WORK ORDER: Filter these entries so that only lines with the word "left" remain.

Stored data:
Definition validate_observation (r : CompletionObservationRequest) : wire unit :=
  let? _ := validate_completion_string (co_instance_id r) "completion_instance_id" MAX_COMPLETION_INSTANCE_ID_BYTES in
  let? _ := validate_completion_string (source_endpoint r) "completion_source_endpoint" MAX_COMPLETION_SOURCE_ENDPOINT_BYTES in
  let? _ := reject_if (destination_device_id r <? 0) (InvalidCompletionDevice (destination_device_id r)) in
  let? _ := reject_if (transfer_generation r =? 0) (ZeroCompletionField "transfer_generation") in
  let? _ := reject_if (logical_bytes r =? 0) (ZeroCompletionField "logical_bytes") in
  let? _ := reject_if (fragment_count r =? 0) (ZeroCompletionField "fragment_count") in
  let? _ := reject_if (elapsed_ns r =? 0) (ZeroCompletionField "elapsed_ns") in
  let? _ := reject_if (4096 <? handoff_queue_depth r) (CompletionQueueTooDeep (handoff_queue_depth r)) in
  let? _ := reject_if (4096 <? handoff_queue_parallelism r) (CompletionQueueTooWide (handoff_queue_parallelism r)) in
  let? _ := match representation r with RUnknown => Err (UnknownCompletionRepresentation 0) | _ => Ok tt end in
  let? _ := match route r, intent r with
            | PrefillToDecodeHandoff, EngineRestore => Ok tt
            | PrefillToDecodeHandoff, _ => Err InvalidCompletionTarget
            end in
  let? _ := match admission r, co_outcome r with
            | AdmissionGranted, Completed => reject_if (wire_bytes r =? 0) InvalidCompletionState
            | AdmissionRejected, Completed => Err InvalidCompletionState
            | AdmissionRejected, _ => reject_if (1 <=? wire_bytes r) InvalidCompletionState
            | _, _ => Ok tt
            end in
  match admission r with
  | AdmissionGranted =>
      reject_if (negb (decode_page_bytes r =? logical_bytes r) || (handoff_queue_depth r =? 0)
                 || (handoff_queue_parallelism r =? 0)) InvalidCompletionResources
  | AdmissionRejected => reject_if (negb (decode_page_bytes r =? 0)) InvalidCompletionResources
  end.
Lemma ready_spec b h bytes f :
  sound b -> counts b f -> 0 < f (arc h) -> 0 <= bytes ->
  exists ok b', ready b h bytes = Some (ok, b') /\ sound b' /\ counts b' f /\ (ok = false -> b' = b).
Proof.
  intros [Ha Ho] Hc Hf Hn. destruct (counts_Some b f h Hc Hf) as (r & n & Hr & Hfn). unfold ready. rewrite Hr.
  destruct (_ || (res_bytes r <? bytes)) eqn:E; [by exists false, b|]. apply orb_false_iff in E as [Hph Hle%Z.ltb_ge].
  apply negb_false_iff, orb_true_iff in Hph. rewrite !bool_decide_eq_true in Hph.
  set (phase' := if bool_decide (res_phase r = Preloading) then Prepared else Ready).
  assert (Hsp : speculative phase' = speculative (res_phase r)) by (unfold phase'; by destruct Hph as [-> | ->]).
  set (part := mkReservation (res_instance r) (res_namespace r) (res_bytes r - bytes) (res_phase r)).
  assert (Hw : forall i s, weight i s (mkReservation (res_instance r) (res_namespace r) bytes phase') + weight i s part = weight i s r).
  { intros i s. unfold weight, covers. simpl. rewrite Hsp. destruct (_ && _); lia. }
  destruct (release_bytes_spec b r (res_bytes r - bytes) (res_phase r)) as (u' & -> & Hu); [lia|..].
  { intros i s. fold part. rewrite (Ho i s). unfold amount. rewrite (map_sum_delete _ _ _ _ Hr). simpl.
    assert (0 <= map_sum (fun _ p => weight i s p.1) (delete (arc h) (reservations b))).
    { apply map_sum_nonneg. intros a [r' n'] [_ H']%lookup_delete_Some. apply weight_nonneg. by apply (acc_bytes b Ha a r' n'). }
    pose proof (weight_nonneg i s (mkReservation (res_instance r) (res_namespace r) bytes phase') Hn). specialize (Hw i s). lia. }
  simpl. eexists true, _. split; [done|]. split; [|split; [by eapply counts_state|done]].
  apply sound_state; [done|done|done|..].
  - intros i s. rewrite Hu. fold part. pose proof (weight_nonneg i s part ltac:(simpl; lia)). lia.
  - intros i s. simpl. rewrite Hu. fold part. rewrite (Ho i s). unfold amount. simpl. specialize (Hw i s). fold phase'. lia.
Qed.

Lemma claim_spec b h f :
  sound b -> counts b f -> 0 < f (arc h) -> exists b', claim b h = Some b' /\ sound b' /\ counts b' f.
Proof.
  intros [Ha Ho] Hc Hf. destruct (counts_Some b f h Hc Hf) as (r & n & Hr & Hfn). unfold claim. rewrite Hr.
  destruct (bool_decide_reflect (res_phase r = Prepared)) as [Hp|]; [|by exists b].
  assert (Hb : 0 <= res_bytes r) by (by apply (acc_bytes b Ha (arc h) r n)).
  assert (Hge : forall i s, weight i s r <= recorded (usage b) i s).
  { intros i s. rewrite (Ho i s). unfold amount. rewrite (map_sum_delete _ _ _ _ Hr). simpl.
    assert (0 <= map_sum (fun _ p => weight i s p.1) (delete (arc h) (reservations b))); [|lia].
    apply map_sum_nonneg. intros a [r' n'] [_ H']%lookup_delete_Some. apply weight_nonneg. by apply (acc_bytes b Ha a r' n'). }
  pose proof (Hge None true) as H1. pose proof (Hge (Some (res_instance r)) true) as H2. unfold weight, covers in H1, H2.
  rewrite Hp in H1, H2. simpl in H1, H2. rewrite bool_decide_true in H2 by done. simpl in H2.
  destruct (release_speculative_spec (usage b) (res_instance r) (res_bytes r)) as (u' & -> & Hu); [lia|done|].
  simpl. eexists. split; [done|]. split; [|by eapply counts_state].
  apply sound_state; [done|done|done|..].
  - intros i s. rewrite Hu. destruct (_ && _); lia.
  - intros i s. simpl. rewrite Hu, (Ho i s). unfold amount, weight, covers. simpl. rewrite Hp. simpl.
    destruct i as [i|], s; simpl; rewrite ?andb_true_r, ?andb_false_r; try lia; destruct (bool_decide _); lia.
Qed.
---
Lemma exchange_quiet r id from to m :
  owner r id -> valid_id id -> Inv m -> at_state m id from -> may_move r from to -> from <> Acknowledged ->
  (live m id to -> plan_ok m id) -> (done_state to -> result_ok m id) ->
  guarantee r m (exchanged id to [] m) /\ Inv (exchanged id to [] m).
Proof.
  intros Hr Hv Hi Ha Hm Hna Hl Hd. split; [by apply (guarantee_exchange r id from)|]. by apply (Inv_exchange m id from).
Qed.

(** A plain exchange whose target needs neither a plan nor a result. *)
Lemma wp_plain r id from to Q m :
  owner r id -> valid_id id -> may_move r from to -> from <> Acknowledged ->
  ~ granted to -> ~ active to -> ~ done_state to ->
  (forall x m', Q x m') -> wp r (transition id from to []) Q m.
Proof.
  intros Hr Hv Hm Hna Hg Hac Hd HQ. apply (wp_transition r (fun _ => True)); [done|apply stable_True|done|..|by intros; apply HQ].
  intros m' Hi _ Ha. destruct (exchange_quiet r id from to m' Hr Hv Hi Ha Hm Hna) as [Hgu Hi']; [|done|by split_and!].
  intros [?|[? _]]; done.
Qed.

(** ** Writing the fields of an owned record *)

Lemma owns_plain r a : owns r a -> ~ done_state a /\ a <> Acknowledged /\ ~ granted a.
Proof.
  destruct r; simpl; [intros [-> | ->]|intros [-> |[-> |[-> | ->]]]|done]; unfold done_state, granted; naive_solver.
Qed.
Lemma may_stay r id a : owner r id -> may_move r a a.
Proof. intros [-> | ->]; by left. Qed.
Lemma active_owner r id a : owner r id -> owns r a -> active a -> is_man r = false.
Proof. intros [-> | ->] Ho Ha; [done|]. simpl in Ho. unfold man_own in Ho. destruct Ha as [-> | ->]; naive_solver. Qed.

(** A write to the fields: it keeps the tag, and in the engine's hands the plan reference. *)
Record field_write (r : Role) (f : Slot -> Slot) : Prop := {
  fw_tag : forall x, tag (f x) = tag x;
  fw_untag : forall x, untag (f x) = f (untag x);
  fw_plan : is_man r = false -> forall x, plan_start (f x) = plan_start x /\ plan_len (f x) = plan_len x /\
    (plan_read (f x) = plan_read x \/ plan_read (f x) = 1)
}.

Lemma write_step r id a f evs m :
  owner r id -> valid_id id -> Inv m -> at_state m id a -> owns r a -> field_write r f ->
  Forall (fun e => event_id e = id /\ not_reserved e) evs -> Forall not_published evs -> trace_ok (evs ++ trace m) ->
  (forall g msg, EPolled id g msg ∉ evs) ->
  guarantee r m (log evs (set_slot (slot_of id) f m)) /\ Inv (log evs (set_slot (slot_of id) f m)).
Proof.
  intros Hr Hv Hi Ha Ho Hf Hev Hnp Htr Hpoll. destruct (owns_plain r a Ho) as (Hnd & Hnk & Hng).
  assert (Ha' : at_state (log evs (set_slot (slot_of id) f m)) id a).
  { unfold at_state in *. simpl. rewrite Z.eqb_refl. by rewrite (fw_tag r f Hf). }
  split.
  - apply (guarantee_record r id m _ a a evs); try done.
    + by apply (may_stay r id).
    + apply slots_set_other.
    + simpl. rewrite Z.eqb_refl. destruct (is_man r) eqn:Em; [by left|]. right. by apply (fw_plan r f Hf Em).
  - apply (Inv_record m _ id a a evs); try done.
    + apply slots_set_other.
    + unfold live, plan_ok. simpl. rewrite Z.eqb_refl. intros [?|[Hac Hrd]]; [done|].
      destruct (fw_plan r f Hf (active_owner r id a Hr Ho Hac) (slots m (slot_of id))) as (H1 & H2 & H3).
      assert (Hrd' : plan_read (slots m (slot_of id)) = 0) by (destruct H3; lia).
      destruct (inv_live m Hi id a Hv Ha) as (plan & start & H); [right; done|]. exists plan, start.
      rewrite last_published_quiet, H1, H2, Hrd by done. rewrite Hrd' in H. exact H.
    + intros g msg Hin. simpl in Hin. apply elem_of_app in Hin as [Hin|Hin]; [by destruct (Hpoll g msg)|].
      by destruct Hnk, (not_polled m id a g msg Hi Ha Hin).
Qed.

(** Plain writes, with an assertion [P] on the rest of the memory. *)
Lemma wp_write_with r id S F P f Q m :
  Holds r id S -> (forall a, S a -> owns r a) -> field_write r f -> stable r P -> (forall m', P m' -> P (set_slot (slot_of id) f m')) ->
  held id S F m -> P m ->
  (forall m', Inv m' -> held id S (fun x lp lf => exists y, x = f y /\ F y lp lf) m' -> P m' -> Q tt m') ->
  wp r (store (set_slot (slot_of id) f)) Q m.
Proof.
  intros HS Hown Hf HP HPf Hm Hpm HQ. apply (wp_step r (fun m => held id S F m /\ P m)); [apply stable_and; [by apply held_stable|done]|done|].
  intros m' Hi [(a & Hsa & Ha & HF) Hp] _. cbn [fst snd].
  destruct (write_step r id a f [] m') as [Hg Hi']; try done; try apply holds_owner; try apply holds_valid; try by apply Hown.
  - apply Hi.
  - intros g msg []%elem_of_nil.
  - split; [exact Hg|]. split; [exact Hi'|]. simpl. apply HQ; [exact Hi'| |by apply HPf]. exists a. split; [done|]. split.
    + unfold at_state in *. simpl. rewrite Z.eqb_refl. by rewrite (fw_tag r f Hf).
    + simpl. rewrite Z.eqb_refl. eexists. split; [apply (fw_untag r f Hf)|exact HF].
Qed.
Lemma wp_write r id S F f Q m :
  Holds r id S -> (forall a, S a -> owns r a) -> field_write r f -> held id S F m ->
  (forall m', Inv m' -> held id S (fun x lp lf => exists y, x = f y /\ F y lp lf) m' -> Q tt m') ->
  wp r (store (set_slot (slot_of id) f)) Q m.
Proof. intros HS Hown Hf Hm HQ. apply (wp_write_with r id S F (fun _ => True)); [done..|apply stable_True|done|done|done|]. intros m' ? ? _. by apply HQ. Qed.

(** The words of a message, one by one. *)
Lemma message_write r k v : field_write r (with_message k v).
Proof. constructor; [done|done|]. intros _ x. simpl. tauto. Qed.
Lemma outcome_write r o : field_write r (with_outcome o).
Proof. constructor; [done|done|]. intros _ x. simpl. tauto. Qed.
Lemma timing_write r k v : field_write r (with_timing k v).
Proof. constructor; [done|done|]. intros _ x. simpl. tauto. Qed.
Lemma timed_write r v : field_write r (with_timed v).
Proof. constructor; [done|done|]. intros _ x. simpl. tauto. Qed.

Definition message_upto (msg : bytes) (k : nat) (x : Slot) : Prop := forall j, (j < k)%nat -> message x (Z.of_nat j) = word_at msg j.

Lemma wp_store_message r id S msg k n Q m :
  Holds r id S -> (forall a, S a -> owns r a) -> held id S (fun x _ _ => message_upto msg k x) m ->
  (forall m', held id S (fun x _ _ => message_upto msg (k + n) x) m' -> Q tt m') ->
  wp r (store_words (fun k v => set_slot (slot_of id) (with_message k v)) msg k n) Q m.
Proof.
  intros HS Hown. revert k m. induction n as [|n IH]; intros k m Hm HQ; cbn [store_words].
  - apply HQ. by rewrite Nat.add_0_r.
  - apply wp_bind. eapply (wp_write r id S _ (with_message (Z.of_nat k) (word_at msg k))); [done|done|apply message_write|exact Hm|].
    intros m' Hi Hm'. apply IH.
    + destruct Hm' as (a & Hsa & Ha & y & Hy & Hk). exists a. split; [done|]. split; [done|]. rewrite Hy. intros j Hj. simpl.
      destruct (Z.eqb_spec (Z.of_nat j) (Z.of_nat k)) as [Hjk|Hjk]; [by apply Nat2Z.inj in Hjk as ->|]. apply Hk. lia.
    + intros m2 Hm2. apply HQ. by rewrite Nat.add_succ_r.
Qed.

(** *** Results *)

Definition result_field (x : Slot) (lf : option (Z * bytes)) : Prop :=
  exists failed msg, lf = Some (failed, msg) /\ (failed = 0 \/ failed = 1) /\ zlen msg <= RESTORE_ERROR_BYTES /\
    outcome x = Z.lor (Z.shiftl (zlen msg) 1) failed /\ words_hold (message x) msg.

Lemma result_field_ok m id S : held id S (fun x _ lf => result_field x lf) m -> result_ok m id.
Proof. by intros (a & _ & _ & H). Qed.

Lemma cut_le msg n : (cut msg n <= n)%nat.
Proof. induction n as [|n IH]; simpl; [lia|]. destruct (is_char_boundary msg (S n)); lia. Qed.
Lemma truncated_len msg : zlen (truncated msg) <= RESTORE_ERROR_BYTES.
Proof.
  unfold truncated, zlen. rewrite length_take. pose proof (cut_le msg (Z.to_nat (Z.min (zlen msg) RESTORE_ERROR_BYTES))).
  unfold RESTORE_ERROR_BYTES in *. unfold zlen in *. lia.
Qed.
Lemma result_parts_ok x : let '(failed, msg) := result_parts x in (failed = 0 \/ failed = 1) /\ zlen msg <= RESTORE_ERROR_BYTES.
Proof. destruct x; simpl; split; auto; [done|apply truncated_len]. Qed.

RESPONSE TO THE EXERCISE:
Proof. intros [-> | ->]; by left. Qed.
    + simpl. rewrite Z.eqb_refl. destruct (is_man r) eqn:Em; [by left|]. right. by apply (fw_plan r f Hf Em).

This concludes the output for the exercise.